Factors Affecting Gel Formation
Protein concentration: Higher Protein → Higher gel strength
Temperature: required to unfold Protein, which allows interaction of water and Protein and gel to be formed
Too high temperature may denature Protein, which may cause Gel not to formed.
pH: affects the strength and nature of the gel
In alkaline condition (↑ pH values), gels formed are more elastic, transparent & greater gel strengths.
In acidic condition (↓ pH values), gels formed are rather soft, opaque & appear like coagulated milk.
When low amount of Calcium is present, weak gel is formed.
When high amount of Calcium is present, heating causes protein aggregation to occur before protein unfolding and a 3D network could not be formed.
Chelating Calcium ion with Phosphate or other chelating agent prevents protein aggregation, hence allowing proteins to unfold, binding water and so on, which eventually will actually produce stronger gel.

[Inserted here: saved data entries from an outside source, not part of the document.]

(** * Planning Center synchronisation pipeline: a shallow embedding

    This development embeds the synchronisation core of the repository
    (backend/app/etl/data_processor.py, backend/app/etl/pco_client.py and
    backend/app/services/data_sync_service.py) and proves properties of it.

    Conventions of the embedding.

    - A Python value is a [pyval]: None, booleans, integers, the float NaN
      (the missing-value marker of pandas), strings, lists and dictionaries
      with string keys.  Finite floating-point numbers are not represented.
    - A Python string is a [string]; every character is read as the code
      point of the same number (0 to 255).
    - A Python dictionary keeps insertion order: it is an association list
      whose keys are pairwise distinct, read with [dict_get] and written with
      [dict_set].
    - Code that may raise returns a [result]; a try/except block is a match on
      that result. *)

From Stdlib Require Import ZArith NArith String Ascii Bool Lia Arith List.
From Stdlib Require Import DecimalN DecimalPos DecimalFacts.
Import ListNotations.

Set Warnings "-register-all".
Local Open Scope list_scope.

(** ** Exceptions and results *)

Inductive exn_class :=
| AttributeError | TypeError | KeyError | ValueError | SyntaxError
| RequestException | UnknownTimeZoneError | PlainException.

Record exn := Exn { exn_kind : exn_class; exn_msg : string }.

Inductive result (A : Type) :=
| Ok (a : A)
| Raise (e : exn).

Arguments Ok {A} a.
Arguments Raise {A} e.

Definition bind {A B : Type} (r : result A) (k : A -> result B) : result B :=
  match r with
  | Ok a => k a
  | Raise e => Raise e
  end.

Notation "x <- r ;; k" := (bind r (fun x => k))
  (at level 61, r at next level, right associativity).
Notation "' p <- r ;; k" := (bind r (fun x => match x with p => k end))
  (at level 61, p pattern, r at next level, right associativity).

(** [try: body except: handler] with a bare or catch-all except clause. *)
Definition try_except {A : Type} (body handler : result A) : result A :=
  match body with
  | Ok a => Ok a
  | Raise _ => handler
  end.

Fixpoint foldM {A B : Type} (f : B -> A -> result B) (l : list A) (b : B)
  : result B :=
  match l with
  | [] => Ok b
  | a :: l' => b' <- f b a ;; foldM f l' b'
  end.

Fixpoint mapM {A B : Type} (f : A -> result B) (l : list A) : result (list B) :=
  match l with
  | [] => Ok []
  | a :: l' => b <- f a ;; bs <- mapM f l' ;; Ok (b :: bs)
  end.

Definition raise_of {A : Type} (k : exn_class) : result A := Raise (Exn k "").

(** ** Python values *)

Inductive pyval :=
| PNone
| PBool (b : bool)
| PInt (n : Z)
| PNaN
| PStr (s : string)
| PList (l : list pyval)
| PDict (d : list (string * pyval)).

Definition dict := list (string * pyval).

(** Structural induction that reaches inside lists and dictionaries. *)
Section PyvalInduction.
Variable P : pyval -> Prop.
Hypothesis HNone : P PNone.
Hypothesis HBool : forall b, P (PBool b).
Hypothesis HInt : forall n, P (PInt n).
Hypothesis HNaN : P PNaN.
Hypothesis HStr : forall s, P (PStr s).
Hypothesis HList : forall l, Forall P l -> P (PList l).
Hypothesis HDict : forall d, Forall (fun kv => P (snd kv)) d -> P (PDict d).

Fixpoint pyval_nested_ind (v : pyval) : P v :=
  match v with
  | PNone => HNone
  | PBool b => HBool b
  | PInt n => HInt n
  | PNaN => HNaN
  | PStr s => HStr s
  | PList l =>
      HList l ((fix go (l : list pyval) : Forall P l :=
                  match l with
                  | [] => Forall_nil P
                  | x :: r => Forall_cons x (pyval_nested_ind x) (go r)
                  end) l)
  | PDict d =>
      HDict d ((fix go (d : dict) : Forall (fun kv => P (snd kv)) d :=
                  match d with
                  | [] => Forall_nil _
                  | kv :: r => Forall_cons kv (pyval_nested_ind (snd kv)) (go r)
                  end) d)
  end.
End PyvalInduction.
Lemma page_cleanup_step_eq now s e :
  page_cleanup_step now s e =
  if page_stale now e
  then with_renderedPageCache
         (JsMap.delete key_eqb (fst e) (renderedPageCache s)) s
  else s.
Proof. now destruct e. Qed.

Lemma image_cleanup_fold now l : forall s,
  fold_left (ContentController.cleanup_step now) l s =
  ContentController.mk
    (JsMap.delete_where String.eqb (image_idle now) l
       (ContentController.imageCache s))
    (ContentController.maxCacheSize s)
    (ContentController.released s
     ++ map (fun e => ContentController.image (snd e))
          (filter (image_idle now) l)).
Proof.
  induction l as [|e l IH]; intros s; simpl.
  - rewrite app_nil_r. now destruct s.
  - rewrite IH, cleanup_step_eq. unfold JsMap.delete_where. simpl.
    destruct (image_idle now e); simpl; [|reflexivity].
    now rewrite <- app_assoc.
Qed.

Lemma pdf_cleanup_fold now l : forall s,
  pdfCache (fold_left (pdf_cleanup_step now) l s) =
    JsMap.delete_where String.eqb (pdf_idle now) l (pdfCache s) /\
  destroyed (fold_left (pdf_cleanup_step now) l s) =
    (destroyed s ++ map (fun e => document (snd e)) (filter (pdf_idle now) l))%list /\
  renderedPageCache (fold_left (pdf_cleanup_step now) l s) = renderedPageCache s.
Proof.
  induction l as [|e l IH]; intros s; simpl.
  - now rewrite app_nil_r.
  - destruct (IH (pdf_cleanup_step now s e)) as [H1 [H2 H3]].
    rewrite H1, H2, H3, pdf_cleanup_step_eq. unfold JsMap.delete_where. simpl.
    destruct (pdf_idle now e); simpl; [|auto].
    now rewrite <- app_assoc.
Qed.

Lemma page_cleanup_fold now l : forall s,
  renderedPageCache (fold_left (page_cleanup_step now) l s) =
    JsMap.delete_where key_eqb (page_stale now) l (renderedPageCache s) /\
  pdfCache (fold_left (page_cleanup_step now) l s) = pdfCache s /\
  destroyed (fold_left (page_cleanup_step now) l s) = destroyed s.
Proof.
  induction l as [|e l IH]; intros s; simpl; [auto|].
  destruct (IH (page_cleanup_step now s e)) as [H1 [H2 H3]].
  rewrite H1, H2, H3, page_cleanup_step_eq. unfold JsMap.delete_where. simpl.
  destruct (page_stale now e); simpl; auto.
Qed.

(** C5: a sweep at time [now] keeps exactly the entries that are not idle.
    Images: removed when older than 10 minutes and accessed fewer than 3
    times, each removed image released once. PDF documents: removed when
    older than 15 minutes and accessed fewer than 2 times, each removed
    document destroyed once. Rendered pages: removed when older than 5
    minutes, whatever their use. In particular an entry whose access count
    is at or above the floor survives, whatever its age. *)
Theorem sweep_removes_idle (now : Z) (c : ContentController.t) (v : t) :
  JsMap.wf (ContentController.imageCache c) ->
  JsMap.wf (pdfCache v) ->
  JsMap.wf (renderedPageCache v) ->
  let c' := ContentController.performMemoryCleanup now c in
  let v' := performPdfMemoryCleanup now v in
  ContentController.imageCache c' =
    filter (fun e => negb (image_idle now e)) (ContentController.imageCache c) /\
  ContentController.released c' =
    (ContentController.released c
     ++ map (fun e => ContentController.image (snd e))
          (filter (image_idle now) (ContentController.imageCache c)))%list /\
  pdfCache v' = filter (fun e => negb (pdf_idle now e)) (pdfCache v) /\
  destroyed v' =
    (destroyed v
     ++ map (fun e => document (snd e))
          (filter (pdf_idle now) (pdfCache v)))%list /\
  renderedPageCache v' =
    filter (fun e => negb (page_stale now e)) (renderedPageCache v) /\
  (forall path e,
      In (path, e) (ContentController.imageCache c) ->
      (3 <= ContentController.accessCount e)%Z ->
      In (path, e) (ContentController.imageCache c')) /\
  (forall path e,
      In (path, e) (pdfCache v) -> (2 <= accessCount e)%Z ->
      In (path, e) (pdfCache v')).
Proof.
  intros Hc Hp Hr c' v'.
  assert (E1 : ContentController.imageCache c' =
               filter (fun e => negb (image_idle now e))
                 (ContentController.imageCache c)).
  { subst c'. unfold ContentController.performMemoryCleanup.
    rewrite image_cleanup_fold. simpl.
    apply (delete_where_self String.eqb String.eqb_eq). exact Hc. }
  assert (E3 : pdfCache v' = filter (fun e => negb (pdf_idle now e)) (pdfCache v)).
  { subst v'. unfold performPdfMemoryCleanup.
    destruct (page_cleanup_fold now
                (renderedPageCache (fold_left (pdf_cleanup_step now) (pdfCache v) v))
                (fold_left (pdf_cleanup_step now) (pdfCache v) v)) as [_ [-> _]].
    destruct (pdf_cleanup_fold now (pdfCache v) v) as [-> _].
    apply (delete_where_self String.eqb String.eqb_eq). exact Hp. }
  split; [exact E1|]. split.
  { subst c'. unfold ContentController.performMemoryCleanup.
    now rewrite image_cleanup_fold. }
  split; [exact E3|]. split.
  { subst v'. unfold performPdfMemoryCleanup.
    destruct (page_cleanup_fold now
                (renderedPageCache (fold_left (pdf_cleanup_step now) (pdfCache v) v))
                (fold_left (pdf_cleanup_step now) (pdfCache v) v)) as [_ [_ ->]].
    now destruct (pdf_cleanup_fold now (pdfCache v) v) as [_ [-> _]]. }
  split.
  { subst v'. unfold performPdfMemoryCleanup.
    destruct (page_cleanup_fold now
                (renderedPageCache (fold_left (pdf_cleanup_step now) (pdfCache v) v))
                (fold_left (pdf_cleanup_step now) (pdfCache v) v)) as [-> _].
    destruct (pdf_cleanup_fold now (pdfCache v) v) as [_ [_ ->]].
    apply (delete_where_self key_eqb key_eqb_eq). exact Hr. }
  split.
  - intros path e Hin Hac. rewrite E1. apply filter_In. split; [exact Hin|].
    unfold image_idle, idle. simpl.
    replace (ContentController.accessCount e <? 3)%Z with false
      by (symmetry; apply Z.ltb_ge; exact Hac).
    now rewrite andb_false_r.
  - intros path e Hin Hac. rewrite E3. apply filter_In. split; [exact Hin|].
    unfold pdf_idle, idle. simpl.
    replace (accessCount e <? 2)%Z with false
      by (symmetry; apply Z.ltb_ge; exact Hac).
    now rewrite andb_false_r.
Qed.
(** * Sea-surface-temperature downloader: a shallow embedding

    The development follows
    [src/hydrological_toolbox/data/download_sea_surface_temperature.py]:
    the class [SeaSurfaceTempDownloader] (constructors, [read_dataset],
    [get_lat_lon_index], [get_time_index], [remote_to_local_dir_mapping],
    [download_to_local], [download]) and the entry point [download_sst].

    Modelling conventions.
    - Python exceptions are the constructors of [exn]; a computation that can
      raise returns a [result].
    - Code that touches the file system, the network or the warning channel
      runs in the monad [M], which threads a [world].
    - Coordinates (latitudes, longitudes) are rationals [Q], standing for
      the binary64 numbers the arrays hold. Where the code computes with
      them (the subtraction of [read_dataset], the distances of the tree of
      [get_lat_lon_index]) the model computes in binary64, through
      [float_of_Q] and [Q_of_float].
    - Sea-surface temperatures are binary64 floats ([PrimFloat]), so that the
      missing marker is the NaN the code writes and the comparison against
      the threshold is the IEEE comparison Python performs.
    - Calendar dates are proleptic Gregorian ordinals (Python's
      [date.toordinal]), decoded with the algorithm of CPython's [datetime]. *)

From Stdlib Require Import ZArith QArith List String Ascii Bool Lia Lqa PeanoNat Sorted.
From Stdlib Require Import DecimalString DecimalZ.
From Stdlib Require Import Floats Qpower.
Import ListNotations.

Set Implicit Arguments.
Set Warnings "-register-all,-inexact-float".
Close Scope Q_scope.

(* ------------------------------------------------------------------ *)
(** ** Exceptions and results *)

Inductive exn : Type :=
| TypeError
| ValueError
| KeyError
| IndexError
| OverflowError
| URLError
| FileNotFoundError.

Inductive result (A : Type) : Type :=
| Ok (a : A)
| Raise (e : exn).

Arguments Ok {A} a.
Arguments Raise {A} e.

Definition rbind {A B} (r : result A) (k : A -> result B) : result B :=
  match r with
  | Ok a => k a
  | Raise e => Raise e
  end.

Declare Scope result_scope.
Delimit Scope result_scope with res.
Notation "x <-? r ;; k" := (rbind r (fun x => k))
  (at level 61, r at next level, right associativity) : result_scope.

(** Fallible map over a list, left to right (a Python loop that appends). *)
Fixpoint rmap {A B} (f : A -> result B) (l : list A) : result (list B) :=
  match l with
  | [] => Ok []
  | x :: xs =>
      match f x with
      | Raise e => Raise e
      | Ok y =>
          match rmap f xs with
          | Raise e => Raise e
          | Ok ys => Ok (y :: ys)
          end
      end
  end.

(* ------------------------------------------------------------------ *)
(** ** Python dictionaries

    A [dict] keeps its keys in insertion order; assigning to a key that is
    present replaces the value in place. *)

Section Dict.
Variables (K V : Type) (keq : K -> K -> bool).

Definition dict := list (K * V).

Fixpoint dict_get (d : dict) (k : K) : option V :=
  match d with
  | [] => None
  | (k', v) :: d' => if keq k k' then Some v else dict_get d' k
  end.

Fixpoint dict_set (d : dict) (k : K) (v : V) : dict :=
  match d with
  | [] => [(k, v)]
  | (k', v') :: d' =>
      if keq k k' then (k', v) :: d' else (k', v') :: dict_set d' k v
  end.

Definition dict_keys (d : dict) : list K := map fst d.
End Dict.

(** [defaultdict(list)]: [d[k].append(v)] creates the entry on first use. *)
Definition dd_append {K V} (keq : K -> K -> bool)
    (d : dict K (list V)) (k : K) (v : V) : dict K (list V) :=
  match dict_get keq d k with
  | Some l => dict_set keq d k (l ++ [v])
  | None => dict_set keq d k [v]
  end.

(* ------------------------------------------------------------------ *)
(** ** The calendar of [datetime]

    [_is_leap], [_days_before_year], [_days_before_month], [_ymd2ord] and
    [_ord2ymd] as CPython defines them. *)

Open Scope Z_scope.

Definition is_leap (year : Z) : bool :=
  (year mod 4 =? 0) && (negb (year mod 100 =? 0) || (year mod 400 =? 0)).

Definition days_before_year (year : Z) : Z :=
  let y := year - 1 in y * 365 + y / 4 - y / 100 + y / 400.

Definition DAYS_IN_MONTH (month : Z) : Z :=
  match month with
  | 1 => 31 | 2 => 28 | 3 => 31 | 4 => 30 | 5 => 31 | 6 => 30
  | 7 => 31 | 8 => 31 | 9 => 30 | 10 => 31 | 11 => 30 | 12 => 31
  | _ => -1
  end.

Definition DAYS_BEFORE_MONTH (month : Z) : Z :=
  match month with
  | 1 => 0 | 2 => 31 | 3 => 59 | 4 => 90 | 5 => 120 | 6 => 151
  | 7 => 181 | 8 => 212 | 9 => 243 | 10 => 273 | 11 => 304 | 12 => 334
  | _ => -1
  end.

Definition days_before_month (year month : Z) : Z :=
  DAYS_BEFORE_MONTH month + (if (2 <? month) && is_leap year then 1 else 0).

Definition ymd2ord (year month day : Z) : Z :=
  days_before_year year + days_before_month year month + day.

Definition DI400Y : Z := 146097.
Definition DI100Y : Z := 36524.
Definition DI4Y : Z := 1461.

Record ymd : Type := mk_ymd { ymd_year : Z; ymd_month : Z; ymd_day : Z }.

Definition ord2ymd (ordinal : Z) : ymd :=
  let n := ordinal - 1 in
  let n400 := n / DI400Y in
  let n := n mod DI400Y in
  let year := n400 * 400 + 1 in
  let n100 := n / DI100Y in
  let n := n mod DI100Y in
  let n4 := n / DI4Y in
  let n := n mod DI4Y in
  let n1 := n / 365 in
  let n := n mod 365 in
  let year := year + n100 * 100 + n4 * 4 + n1 in
  if (n1 =? 4) || (n100 =? 4) then mk_ymd (year - 1) 12 31
  else
    let leapyear := (n1 =? 3) && (negb (n4 =? 24) || (n100 =? 3)) in
    let month := Z.shiftr (n + 50) 5 in
    let preceding :=
      DAYS_BEFORE_MONTH month + (if (2 <? month) && leapyear then 1 else 0) in
    if n <? preceding then
      let month := month - 1 in
      let preceding :=
        preceding
        - (DAYS_IN_MONTH month + (if (month =? 2) && leapyear then 1 else 0)) in
      mk_ymd year month (n - preceding + 1)
    else mk_ymd year month (n - preceding + 1).

(** [date.min.toordinal()] and [date.max.toordinal()]. *)
Definition MINORDINAL : Z := 1.
Definition MAXORDINAL : Z := 3652059.

Definition valid_ordinal (o : Z) : bool := (MINORDINAL <=? o) && (o <=? MAXORDINAL).

(** [date(1800, 1, 1).toordinal()]. *)
Definition EPOCH_1800 : Z := Eval vm_compute in ymd2ord 1800 1 1.

(** [date(1800, 1, 1) + timedelta(int(t))]: the sum is a date only inside
    [date.min .. date.max]; outside, Python raises [OverflowError]. *)
Definition date_plus_days (t : Z) : result Z :=
  let o := EPOCH_1800 + t in
  if valid_ordinal o then Ok o else Raise OverflowError.
(** * WorkTimeTaskLogger: a shallow embedding of the capture-to-storage
      pipeline and of its daily and weekly aggregation.

    The development follows the TypeScript sources file by file:
    - [JsMap]    : the insertion-ordered [Map] of JavaScript;
    - [JsDate]   : the part of [Date] the program uses;
    - [Types]    : src/types.ts;
    - [Database] : src/storage/database.ts;
    - [Idle]     : src/capture/idle.ts;
    - [Window]   : src/capture/window.ts;
    - [Agent]    : src/agent.ts;
    - [Weekly]   : src/reports/weekly.ts;
    - [Tracker]  : src/index.ts (the capture cycle);
    - [Cli]      : src/index.ts (the exclusion list commands);
    - [Settings] : src/config/settings.ts;
    - [ExportCsv]: src/reports/export.ts (CSV escaping).

    Modelling conventions.
    - A [Date] is its time value in milliseconds, a [Z], read in local time
      of a zone with a constant offset.  The store keeps timestamps as
      ISO-8601 text and compares the text; for four-digit years that order
      is the order of the instants, which is what the model compares.
    - JavaScript numbers that hold seconds, milliseconds and counters are
      integers here ([Z]); hours and confidences are exact rationals ([Q]).
    - A function that may throw returns a [Result]. *)

From Stdlib Require Import ZArith List String Ascii Bool Lia.
From Stdlib Require Import Sorted Permutation QArith.
Import ListNotations.

Local Open Scope Z_scope.

(* ------------------------------------------------------------------ *)
(** ** Results of calls that may throw *)

Inductive Result (A : Type) : Type :=
| Ok (a : A)
| Throw.

Arguments Ok {A} a.
Arguments Throw {A}.

(** [try { body } catch { handler }] *)
Definition tryCatch {A} (body : Result A) (handler : Result A) : Result A :=
  match body with
  | Ok a => Ok a
  | Throw => handler
  end.
Lemma find_start (s : jsstring) :
  find (fun s' => if Nat.eqb (length s') (length s) then start_at d s' else None) s
  = match start_at d s with Some rest => Some ([], rest) | None => None end.
Proof.
  destruct s as [|x s]; cbn [find]; rewrite Nat.eqb_refl.
  - destruct (start_at d []); reflexivity.
  - destruct (start_at d (x :: s)); [reflexivity|].
    rewrite find_start_later by (simpl; lia). reflexivity.
Qed.

Lemma exec_start (s : jsstring) :
  match start_at d s with
  | Some rest => exists m c, exec (start_pattern d) s = Some (Matched [] m rest c)
  | None => exec (start_pattern d) s = None
  end.
Proof.
  unfold exec.
  pose proof (fun s' => @rmatch_start_at s d s' [] plain) as H.
  pose proof (find_start s) as F.
  destruct (start_at d s) as [rest|].
  - destruct (@search_some _ _ _ H [] _ _ _ F) as [c Hc]. eauto.
  - now apply (@search_none _ _ _ H).
Qed.

Lemma test_start (s : jsstring) :
  test (start_pattern d) s = match start_at d s with Some _ => true | None => false end.
Proof.
  unfold test. pose proof (exec_start s) as H.
  destruct (start_at d s); [destruct H as (m & c & ->) | rewrite H]; reflexivity.
Qed.

Lemma replace_start (s rest : jsstring) :
  start_at d s = Some rest -> replace (MkRegExp (start_pattern d) false) [] s = rest.
Proof.
  intros E. unfold replace. cbn [global source].
  pose proof (exec_start s) as H. rewrite E in H.
  destruct H as (m & c & ->). reflexivity.
Qed.

Lemma exec_end (s : jsstring) :
  match end_strip d s with
  | Some u => exists m c, exec (end_pattern d) s = Some (Matched u m [] c)
  | None => exec (end_pattern d) s = None
  end.
Proof.
  unfold exec, end_strip.
  pose proof (fun s' => @rmatch_end_at s d s' [] plain) as H.
  destruct (find (end_here d) s) as [[u rest]|] eqn:F; cbn [option_map fst].
  - destruct (@search_some _ _ _ H [] _ _ _ F) as [c Hc].
    assert (rest = []) as ->.
    { clear Hc H. revert u F. induction s as [|x s IH]; intros u; cbn [find]; unfold end_here.
      - destruct (end_at d []); [now intros [= _ <-] | discriminate].
      - destruct (end_at d (x :: s)); [now intros [= _ <-]|].
        fold (end_here d). destruct (find (end_here d) s) as [[u' rest']|]; [|discriminate].
        intros [= _ <-]. now apply (IH u'). }
    eauto.
  - now apply (@search_none _ _ _ H).
Qed.

Lemma test_end (s : jsstring) :
  test (end_pattern d) s = match end_strip d s with Some _ => true | None => false end.
Proof.
  unfold test. pose proof (exec_end s) as H.
  destruct (end_strip d s); [destruct H as (m & c & ->) | rewrite H]; reflexivity.
Qed.

Lemma replace_end (s u : jsstring) :
  end_strip d s = Some u -> replace (MkRegExp (end_pattern d) false) [] s = u.
Proof.
  intros E. unfold replace. cbn [global source].
  pose proof (exec_end s) as H. rewrite E in H.
  destruct H as (m & c & ->). cbn [before after GetSubstitution]. now rewrite app_nil_r.
Qed.

Lemma replace_interior_none (t s : jsstring) :
  find (interior_at d) s = None ->
  replace (MkRegExp (interior_pattern d) true) t s = s.
Proof.
  intros F. unfold replace. cbn [global source replace_loop].
  now rewrite (@search_none _ _ _ (fun s' => @rmatch_interior_at s d s' [] plain) [] _ F).
Qed.

End Steps.

(** ** Where a delimiter can be matched *)

Definition break_free (d : jsstring) : bool :=
  forallb (fun c => negb (is_break_char c)) d.

Definition lf_free (t : jsstring) : bool :=
  forallb (fun c => negb (Ascii.eqb c LF)) t.

(** [u] ends where a line starts, [v] starts where a line ends. *)
Definition line_start (u : jsstring) : bool := is_break_char (last u LF).

Definition line_end (v : jsstring) : bool :=
  match v with
  | [] => true
  | c :: _ => is_break_char c
  end.

Definition starts_break (v : jsstring) : bool :=
  match v with
  | [] => false
  | c :: _ => is_break_char c
  end.

(** The occurrence of a delimiter between [u] and [v] has its line to
    itself. *)
Definition own_line (u v : jsstring) : bool := line_start u && line_end v.

Section Shapes.

Lemma eat_break_shape (s s' : jsstring) :
  eat_break s = Some s' -> exists b, s = b ++ LF :: s' /\ (b = [] \/ b = [CR]).
Proof.
  destruct s as [|x t]; [discriminate|]. cbn [eat_break].
  destruct (Ascii.eqb x LF) eqn:Hx.
  - apply Ascii.eqb_eq in Hx; subst. intros [= <-]. exists []. auto.
  - destruct (Ascii.eqb x CR) eqn:Hc; [|discriminate].
    apply Ascii.eqb_eq in Hc; subst.
    destruct t as [|y t]; [discriminate|].
    destruct (Ascii.eqb y LF) eqn:Hy; [|discriminate].
    apply Ascii.eqb_eq in Hy; subst. intros [= <-]. exists [CR]. auto.
Qed.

Free sulfhydryl concentration
Cystine, an amino acid in protein, contains Sulfhydryl group (or thiol) ie. Sulfur bonded to Hydrogen atom
When thiol groups come together, they will form disulfide bond, serving as effective crosslinks in protein gels.
In WPC, increases in sulfhydryl groups increase gel strength.
WPC = Whey Protein Concentrate
Emulsions: form and stabilize an emulsion, a protein must:
Diffuse to the interface
Rate of diffusion affected by
Salts – it reduces the rate due to osmotic pressure
Viscosity - higher viscosity, slower the rate
Expose hydrophobic groups
Interact with lipid
Effect of Temperature on Emulsions
Emulsion formation is favoured around 60oC due to lower viscosity
Freezing can cause physical damage to the interface, eg. dried surface will hinder diffusion, thus preventing the interaction of protein and lipid.
Lower temperature decreases energy barrier to lipid-water interactions
Applications Of Proteins Functions :check:
For Cakes: Final structure is due to heat gelation of proteins (from egg white & gluten)
Presence of sugar in cakes increases the gelation temperature of gluten, therefore higher baking temperature may be required.
Egg white is used in cakes because of its lower gelation temperature than gluten, which helps to build/retain the structure of the cake during baking process preventing it to collapse before the proteins in gluten gels in the higher temperature.
For Imitation Dairy Products (Coffee Whitener): Usually use sodium caseinate
possess the following properties:
A good emulsifier
Low flavor impact
Heat stable protein
Able to minimize effect of Calcium as weak gel is required to be formed to mimic creaminess. Phosphate is added in this product to chelate calcium, so that gel can be formed.
for Reformed & Water Added Ham;Soya protein or other plant protein (eg.pea) is best choice
Gives equal nutritional quality to meat proteins by increasing the protein content
Gives good gelling properties which provides the texture of the meat products
Improves water binding, hence increasing moistness especially when lean meat is used.
Gives a final product with good sliceability (elastic)
Requirements For High Protein Beverages: Whey protein isolate/concentrate or soy protein
Need to be acid and heat stable
Low flavour impact
Meet nutritional requirements for good muscle rebuilding for sports beverages
Requirements For Nutrition Bars: generally soy protein isolate, whey protein and caseinate are used in various combinations.
Produce shelf life is usually 1 year, therefore must have good flavour stability and ability to retain softness over 1 year too.
Good nutrition/source of protein.
Functional Requirements Of Food Protein Ingredients :green_cross:
Functionality Of Common Food Proteins :green_cross:
Protein Requirements For Application In Different Food Products
Choosing A Protein :check:
Functions required or to avoid in the product?
Cost to meet budget of the product.
Flavor: contribute flavour / NO flavor to the product
Calcium content - too much calcium prevent gel forming.
pH - select one that is stable under the desired product’s pH.
Amount of heat - Processing temperature affects protein’s functionality or stability
Allergenic - Protein is a common source of allergenic material; hence choose a suitable one for the target market and regulatory requirement.